Amortization expense relating to the concessions was $9.7 million in each
period.

  Interest income

     Interest income for the first nine months of 2001 was $7.8 million as
compared to $1.1 million for the first nine months of 2000. The increase is
primarily due to interest earned on the restricted and segregated cash of $6.3
million

  Interest

     Total interest cost, including $1.7 million of capitalized interest related
to the construction of Satmex 6, was $45.5 million in the first nine months of
2001 as compared to $50.0 million in 2000. Total interest cost decreased due to
lower average outstanding debt in the first nine months of 2001 and lower
interest rates on the Company's variable rate debt.

                                        10


  Net foreign exchange gain (loss)

     The Company recorded a net foreign exchange gain of $100,000 in the first
nine months of 2001 as compared to a loss of $160,000 in the first nine months
of 2000. The peso remained stable against the dollar in each period.

  Deferred income tax benefit (expense)

     For the nine months ended September 30, 2001, the Company recorded a
deferred income tax benefit of $6.0 million on a loss before income taxes of
$7.9 million, an effective rate of 76%, as compared to an expense of $30.0
million on income of $76.6 million, an effective rate of 39%, for 2000. The
change in the effective rate is primarily attributed to the relative impact on
income (loss) for each period of the inflation adjustment recognized for Mexican
income tax purposes to update the Company's tax loss carryforward.

  Preferred stock dividend requirement

     The preferred stock dividend requirement was $1.1 million in each period.

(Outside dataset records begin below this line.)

(** * Sensitive-PII detection and de-identification: the engine of
    [pii_utils.py] and the metrics of [app.py], embedded and verified.

    Python values are modelled as follows.
    - A [str] is a list of characters; a character is a code point below 256
      (the Latin-1 block of Unicode), carried by [ascii].  The character
      predicates below are Python's on that block.
    - An [int] is a [Z] or, where the code only counts, a [nat].
    - A [float] is an IEEE-754 binary64 value, carried by [spec_float] with
      precision 53 and exponent bound 1024.
    - A raised exception is [None] in an [option] result. *)

From Stdlib Require Import ZArith Ascii String SpecFloat Lia.
From stdpp Require Import gmap strings list pretty.
From Stdlib Require Import ZifyNat.

Open Scope nat_scope.

Abbreviation str := (list ascii).

(** String literals of the source. *)
Definition lit (s : string) : str := list_ascii_of_string s.

Definition ord (c : ascii) : nat := nat_of_ascii c.
Definition chr (n : nat) : ascii := ascii_of_nat n.

Module Chars.

Definition in_range (lo hi : nat) (c : ascii) : bool :=
  (lo <=? ord c) && (ord c <=? hi).

(** [[0-9]], which on this block is also the regex class [\d]. *)
Definition is_decimal (c : ascii) : bool := in_range 48 57 c.

(** [c.isdigit()]: the decimal digits and the superscripts 2, 3 and 1. *)
Definition isdigit (c : ascii) : bool :=
  is_decimal c || (ord c =? 178) || (ord c =? 179) || (ord c =? 185).

(** [int(c)] on a one-character string; [None] is [ValueError]. *)
Definition int_of_char (c : ascii) : option nat :=
  if is_decimal c then Some (ord c - 48) else None.

(** [c.isspace()], also the regex class [\s]. *)
Definition isspace (c : ascii) : bool :=
  in_range 9 13 c || in_range 28 32 c || (ord c =? 133) || (ord c =? 160).

Definition is_upper (c : ascii) : bool := in_range 65 90 c.
Definition is_lower (c : ascii) : bool := in_range 97 122 c.

(** The regex class [\w]: [c.isalnum()] or an underscore. *)
Definition is_word (c : ascii) : bool :=
  is_decimal c || is_upper c || is_lower c || (ord c =? 95)
  || (ord c =? 170) || (ord c =? 178) || (ord c =? 179) || (ord c =? 181)
  || (ord c =? 185) || (ord c =? 186) || in_range 188 190 c
  || in_range 192 214 c || in_range 216 246 c || in_range 248 255 c.

(** The character of a decimal digit. *)
Definition digit_char (d : nat) : ascii := chr (48 + d).

End Chars.
Import Chars.

(** [re.sub(cls, repl, s)] for a pattern that is one character class:
    every character of the class is replaced by [repl]. *)
Definition re_sub_class (cls : ascii -> bool) (repl : str) (s : str) : str :=
  flat_map (fun c => if cls c then repl else [c]) s.

(** [mask_char * n] *)
Fixpoint str_mul (s : str) (n : nat) : str :=
  match n with
  | 0 => []
  | S n' => s ++ str_mul s n'
  end.

(** * Validators *)

Module Verhoeff.

Definition d_table : list (list nat) :=
  [[0;1;2;3;4;5;6;7;8;9]; [1;2;3;4;0;6;7;8;9;5]; [2;3;4;0;1;7;8;9;5;6];
   [3;4;0;1;2;8;9;5;6;7]; [4;0;1;2;3;9;5;6;7;8]; [5;9;8;7;6;0;4;3;2;1];
   [6;5;9;8;7;1;0;4;3;2]; [7;6;5;9;8;2;1;0;4;3]; [8;7;6;5;9;3;2;1;0;4];
   [9;8;7;6;5;4;3;2;1;0]].

Definition p_table : list (list nat) :=
  [[0;1;2;3;4;5;6;7;8;9]; [1;5;7;6;2;8;3;0;9;4]; [5;8;0;3;7;9;6;1;4;2];
   [8;9;1;6;0;4;3;5;2;7]; [9;4;5;3;1;2;6;8;7;0]; [4;2;8;6;5;7;9;3;0;1];
   [2;7;9;3;8;0;4;6;1;5]; [7;0;4;6;9;1;3;2;5;8]].

(** [table[i][j]]; [None] is [IndexError]. *)
Definition index2 (table : list (list nat)) (i j : nat) : option nat :=
  row ← table !! i; row !! j.

(** The loop [for i, item in enumerate(reversed(number))], started at
    index [i] with check value [c]. *)
Fixpoint walk (items : str) (i c : nat) : option nat :=
  match items with
  | [] => Some c
  | item :: rest =>
      n ← int_of_char item;
      x ← index2 p_table (i mod 8) n;
      c' ← index2 d_table c x;
      walk rest (S i) c'
  end.

(** The body of the [try] block. *)
Definition try_body (number : str) : option bool :=
  let number := re_sub_class (fun c => negb (is_decimal c)) [] number in
  c ← walk (rev number) 0 0;
  Some (c =? 0).

Definition aadhaar_verhoeff (number : str) : bool :=
  match try_body number with
  | Some b => b
  | None => false          (* except (ValueError, IndexError) *)
  end.

(** The loop of the code on digits: its two tables read as total
    functions [d] and [p] (0 outside the tables), folded over the digits
    from the right.  The tables are those of the code; its permutation
    table is not generated by its second row, as the table of the Verhoeff
    scheme is. *)
Definition d (j k : nat) : nat := nth k (nth j d_table []) 0.
Definition p (i n : nat) : nat := nth n (nth (i mod 8) p_table []) 0.

Fixpoint check_from (i c : nat) (ds : list nat) : nat :=
  match ds with
  | [] => c
  | n :: rest => check_from (S i) (d c (p i n)) rest
  end.

Definition check_value (ds : list nat) : nat := check_from 0 0 (rev ds).

End Verhoeff.

(** The decimal digits of a string, in order. *)
Definition digits_of (s : str) : list nat :=
  omap int_of_char s.

Module Luhn.

(** [[int(c) for c in number if c.isdigit()]]; [None] when an [int(c)]
    raises [ValueError]. *)
Definition digit_list (number : str) : option (list nat) :=
  mapM int_of_char (filter (fun c => isdigit c = true) number).

(** The loop body on the digit [d] at index [i]. *)
Definition step (parity i d : nat) : nat :=
  let d := if i mod 2 =? parity then d * 2 else d in
  let d := if 9 <? d then d - 9 else d in
  d.

(** [for i, d in enumerate(digits)], started at index [i] with [total]. *)
Fixpoint loop (parity : nat) (digits : list nat) (i total : nat) : nat :=
  match digits with
  | [] => total
  | d :: rest => loop parity rest (S i) (total + step parity i d)
  end.

Definition luhn_checksum_ok (number : str) : option bool :=
  digits ← digit_list number;
  if negb ((13 <=? length digits) && (length digits <=? 19)) then Some false
  else
    let parity := length digits mod 2 in
    let total := loop parity digits 0 0 in
    Some (total mod 10 =? 0).

(** The Luhn sum as the specification words it: counting from the right,
    every second digit is doubled, a doubled value above 9 loses 9, and
    all are added. *)
Definition doubled (d : nat) : nat := if 9 <? 2 * d then 2 * d - 9 else 2 * d.

Fixpoint sum_from_right (rds : list nat) : nat :=
  match rds with
  | [] => 0
  | d0 :: [] => d0
  | d0 :: d1 :: rest => d0 + doubled d1 + sum_from_right rest
  end.

Definition luhn_sum (ds : list nat) : nat := sum_from_right (rev ds).
(** * PageIndex API: the [POST /run] handler of [api.py]

    A shallow embedding of the request handler [run] of [src/api.py] and of
    the Python library functions it calls, with the properties of the
    handler stated over that embedding.

    Python values are modelled as the code has them:
    - a [str] is a sequence of Unicode code points ([pystr], a list of [N]);
    - [bytes] is a sequence of octets, also a list of [N];
    - the file system is a finite set of directories and a finite map from
      paths to file contents;
    - the handler is a computation in a state-and-exception monad whose
      state holds the file system, the log, the trace of I/O operations and
      the handler's two mutable locals [temp_dir] and [temp_path]. *)

From Stdlib Require Import NArith ZArith Lia List String Ascii Bool.
From Stdlib Require DecimalFacts DecimalPos DecimalZ.
From stdpp Require Import base gmap list.
Import ListNotations.

#[local] Set Warnings "-clear-no-such-hyp".
Local Open Scope N_scope.

(** ** Python strings *)

(** A Python [str]: its code points in order. *)
Definition pystr := list N.

(** A string literal of the source, as a Python [str]. *)
Definition str (s : string) : pystr :=
  map N_of_ascii (list_ascii_of_string s).

(** [s.endswith(suffix)]. *)
Definition endswith (s suffix : pystr) : bool :=
  bool_decide (drop (length s - length suffix) s = suffix).

(** [s.startswith(prefix)]. *)
Definition startswith (s prefix : pystr) : bool :=
  bool_decide (prefix `prefix_of` s).

(** [str.isalnum] and [str.lower] on the ASCII range, where both are fixed
    by the language: letters and digits are alphanumeric, and only [A-Z]
    change under [lower]. *)
Definition ascii_isalnum (c : N) : bool :=
  ((48 <=? c) && (c <=? 57)) || ((65 <=? c) && (c <=? 90))
  || ((97 <=? c) && (c <=? 122)).

Definition ascii_lower (c : N) : N :=
  if (65 <=? c) && (c <=? 90) then c + 32 else c.

(** "Ends in [.pdf] under case-insensitive comparison", said without
    [lower]: the last four characters are a dot, then [p], [d], [f] in
    either case.  This is the reading of the extension check that the
    handler's test [filename.lower().endswith(".pdf")] is compared with. *)
Definition ends_with_pdf_ci (s : pystr) : bool :=
  match rev s with
  | f :: d :: p :: dot :: _ =>
      (dot =? 46) && ((p =? 112) || (p =? 80)) && ((d =? 100) || (d =? 68))
      && ((f =? 102) || (f =? 70))
  | _ => false
  end.

(** ** POSIX paths *)

(** [os.path.join(a, b)] of [posixpath]: an absolute [b] replaces [a];
    otherwise a separator is put between them unless [a] is empty or
    already ends with one. *)
Definition os_path_join (a b : pystr) : pystr :=
  if startswith b [47] then b
  else if bool_decide (a = []) || endswith a [47] then a ++ b
  else a ++ 47 :: b.

(** ** JSON-shaped Python values and [json.dumps]

    What the extraction engine returns: [None], booleans, integers,
    strings, lists, and dictionaries with string keys in insertion order.
    Floating-point numbers are outside the model. *)
#[warnings="-register-all"]
Inductive pyval :=
| PyNone
| PyBool (b : bool)
| PyInt (z : Z)
| PyStr (s : pystr)
| PyList (l : list pyval)
| PyDict (d : list (pystr * pyval)).

Fixpoint uint_digits (d : Decimal.uint) : pystr :=
  match d with
  | Decimal.Nil => []
  | Decimal.D0 d => 48 :: uint_digits d
  | Decimal.D1 d => 49 :: uint_digits d
  | Decimal.D2 d => 50 :: uint_digits d
  | Decimal.D3 d => 51 :: uint_digits d
  | Decimal.D4 d => 52 :: uint_digits d
  | Decimal.D5 d => 53 :: uint_digits d
  | Decimal.D6 d => 54 :: uint_digits d
  | Decimal.D7 d => 55 :: uint_digits d
  | Decimal.D8 d => 56 :: uint_digits d
  | Decimal.D9 d => 57 :: uint_digits d
  end.

(** [int.__repr__]: decimal digits, a minus sign for a negative number. *)
Definition int_repr (z : Z) : pystr :=
  match Z.to_int z with
  | Decimal.Pos d => uint_digits d
  | Decimal.Neg d => 45 :: uint_digits d
  end.

Definition hex_digit (n : N) : N := if n <? 10 then 48 + n else 87 + n.

(** One character under [json.encoder.py_encode_basestring]: the quote,
    the backslash and the control characters are escaped, every other
    character, non-ASCII included, is written as it is. *)
Definition escape_char (c : N) : pystr :=
  if c =? 34 then [92; 34]
  else if c =? 92 then [92; 92]
  else if c =? 10 then [92; 110]
  else if c =? 13 then [92; 114]
  else if c =? 9 then [92; 116]
  else if c =? 8 then [92; 98]
  else if c =? 12 then [92; 102]
  else if c <? 32 then [92; 117; 48; 48; hex_digit (c / 16); hex_digit (c mod 16)]
  else [c].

LIQUIDITY AND CAPITAL RESOURCES

     At September 30, 2001, the Company had total debt of $556.3 million, and
the Company was in compliance with all covenants governing its debt agreements.
The Company's primary source of liquidity for working capital purposes is cash
flow from operations. At September 30, 2001, the Company had cash and cash
equivalents of $15.8 million. The Company believes that its cash flow from
operations and the availability of its revolving credit facility will be
adequate to service its interest and debt repayment requirements and ensure
compliance with the covenants of its debt agreements. At September 30, 2001,
Satmex had $182.1 million of restricted and segregated cash of which $46.2
million is available for debt service on the senior secured notes and revolving
credit facility and $135.9 million is available for the construction and launch
of Satmex 6.

     Cash used and provided.  Net cash provided by operating activities for the
nine months ended September 30, 2001 of $12.2 million, consisted of $18.4
million of funds generated by earnings before non-cash items and interest income
on the restricted and segregated cash and decreases in accounts receivable of
$4.1 million and prepaid insurance of $5.7 million; partially offset by an
increase in accounts payable, accrued expenses and interest payable of $7.0
million, a net increase in the amounts due from/to related parties of $8.8
million and a decrease in deferred financing costs and other assets of $0.2
million. During the quarter ended September 30, 2001, the Company used $5.0
million of restricted and segregated cash for debt service.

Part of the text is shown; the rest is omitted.